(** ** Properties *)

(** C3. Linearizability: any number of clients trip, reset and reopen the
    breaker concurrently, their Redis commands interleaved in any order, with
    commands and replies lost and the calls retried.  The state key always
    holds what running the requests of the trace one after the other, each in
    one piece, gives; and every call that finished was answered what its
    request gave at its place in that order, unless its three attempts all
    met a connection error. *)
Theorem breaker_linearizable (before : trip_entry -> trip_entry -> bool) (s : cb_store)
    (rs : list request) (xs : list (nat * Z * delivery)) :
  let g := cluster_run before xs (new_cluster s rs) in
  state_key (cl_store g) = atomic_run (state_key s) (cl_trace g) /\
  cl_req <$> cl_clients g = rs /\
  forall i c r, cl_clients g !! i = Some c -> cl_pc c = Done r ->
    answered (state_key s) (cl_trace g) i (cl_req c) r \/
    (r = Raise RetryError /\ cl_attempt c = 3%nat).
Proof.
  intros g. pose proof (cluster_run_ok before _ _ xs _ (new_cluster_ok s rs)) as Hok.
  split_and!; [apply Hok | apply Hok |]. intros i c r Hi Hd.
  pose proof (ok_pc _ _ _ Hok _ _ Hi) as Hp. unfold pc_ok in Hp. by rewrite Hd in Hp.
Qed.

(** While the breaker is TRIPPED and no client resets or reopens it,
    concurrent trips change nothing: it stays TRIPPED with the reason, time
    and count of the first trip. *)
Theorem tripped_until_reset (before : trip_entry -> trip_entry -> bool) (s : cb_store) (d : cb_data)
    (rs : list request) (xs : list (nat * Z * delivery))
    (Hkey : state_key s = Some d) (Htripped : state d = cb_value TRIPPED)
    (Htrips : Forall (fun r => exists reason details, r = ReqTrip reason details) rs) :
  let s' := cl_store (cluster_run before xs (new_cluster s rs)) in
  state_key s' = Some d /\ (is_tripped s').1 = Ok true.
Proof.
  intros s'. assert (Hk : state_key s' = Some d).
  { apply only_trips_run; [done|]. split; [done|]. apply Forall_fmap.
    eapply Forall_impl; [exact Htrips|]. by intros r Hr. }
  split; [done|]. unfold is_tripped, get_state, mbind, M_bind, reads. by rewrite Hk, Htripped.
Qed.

• • •

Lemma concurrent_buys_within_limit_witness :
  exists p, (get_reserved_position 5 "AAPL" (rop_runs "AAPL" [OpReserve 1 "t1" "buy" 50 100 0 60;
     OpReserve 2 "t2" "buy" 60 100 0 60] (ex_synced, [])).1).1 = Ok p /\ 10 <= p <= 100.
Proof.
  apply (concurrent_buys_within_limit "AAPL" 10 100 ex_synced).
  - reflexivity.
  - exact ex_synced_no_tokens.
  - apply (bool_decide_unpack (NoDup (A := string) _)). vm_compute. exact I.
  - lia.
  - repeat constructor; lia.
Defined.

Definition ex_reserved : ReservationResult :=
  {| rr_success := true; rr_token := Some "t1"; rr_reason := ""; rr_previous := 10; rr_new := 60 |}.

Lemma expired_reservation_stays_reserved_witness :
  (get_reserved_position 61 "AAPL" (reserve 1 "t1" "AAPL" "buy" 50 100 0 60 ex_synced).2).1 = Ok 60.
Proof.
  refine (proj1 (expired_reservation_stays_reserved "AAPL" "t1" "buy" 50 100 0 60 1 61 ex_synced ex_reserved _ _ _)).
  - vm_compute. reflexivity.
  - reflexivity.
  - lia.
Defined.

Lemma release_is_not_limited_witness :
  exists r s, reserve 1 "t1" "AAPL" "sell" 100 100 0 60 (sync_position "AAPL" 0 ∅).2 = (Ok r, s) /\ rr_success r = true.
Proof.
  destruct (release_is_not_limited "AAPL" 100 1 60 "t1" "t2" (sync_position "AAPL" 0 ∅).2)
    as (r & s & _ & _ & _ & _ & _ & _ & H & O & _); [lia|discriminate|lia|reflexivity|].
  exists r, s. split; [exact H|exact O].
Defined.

• • •

The listing above holds a line with "cl_req <$> cl_clients g = rs /\" and a line with "intros s'. assert". Print the stretch from the first through the second, exactly and alone.

  cl_req <$> cl_clients g = rs /\
  forall i c r, cl_clients g !! i = Some c -> cl_pc c = Done r ->
    answered (state_key s) (cl_trace g) i (cl_req c) r \/
    (r = Raise RetryError /\ cl_attempt c = 3%nat).
Proof.
  intros g. pose proof (cluster_run_ok before _ _ xs _ (new_cluster_ok s rs)) as Hok.
  split_and!; [apply Hok | apply Hok |]. intros i c r Hi Hd.
  pose proof (ok_pc _ _ _ Hok _ _ Hi) as Hp. unfold pc_ok in Hp. by rewrite Hd in Hp.
Qed.

(** While the breaker is TRIPPED and no client resets or reopens it,
    concurrent trips change nothing: it stays TRIPPED with the reason, time
    and count of the first trip. *)
Theorem tripped_until_reset (before : trip_entry -> trip_entry -> bool) (s : cb_store) (d : cb_data)
    (rs : list request) (xs : list (nat * Z * delivery))
    (Hkey : state_key s = Some d) (Htripped : state d = cb_value TRIPPED)
    (Htrips : Forall (fun r => exists reason details, r = ReqTrip reason details) rs) :
  let s' := cl_store (cluster_run before xs (new_cluster s rs)) in
  state_key s' = Some d /\ (is_tripped s').1 = Ok true.
Proof.
  intros s'. assert (Hk : state_key s' = Some d).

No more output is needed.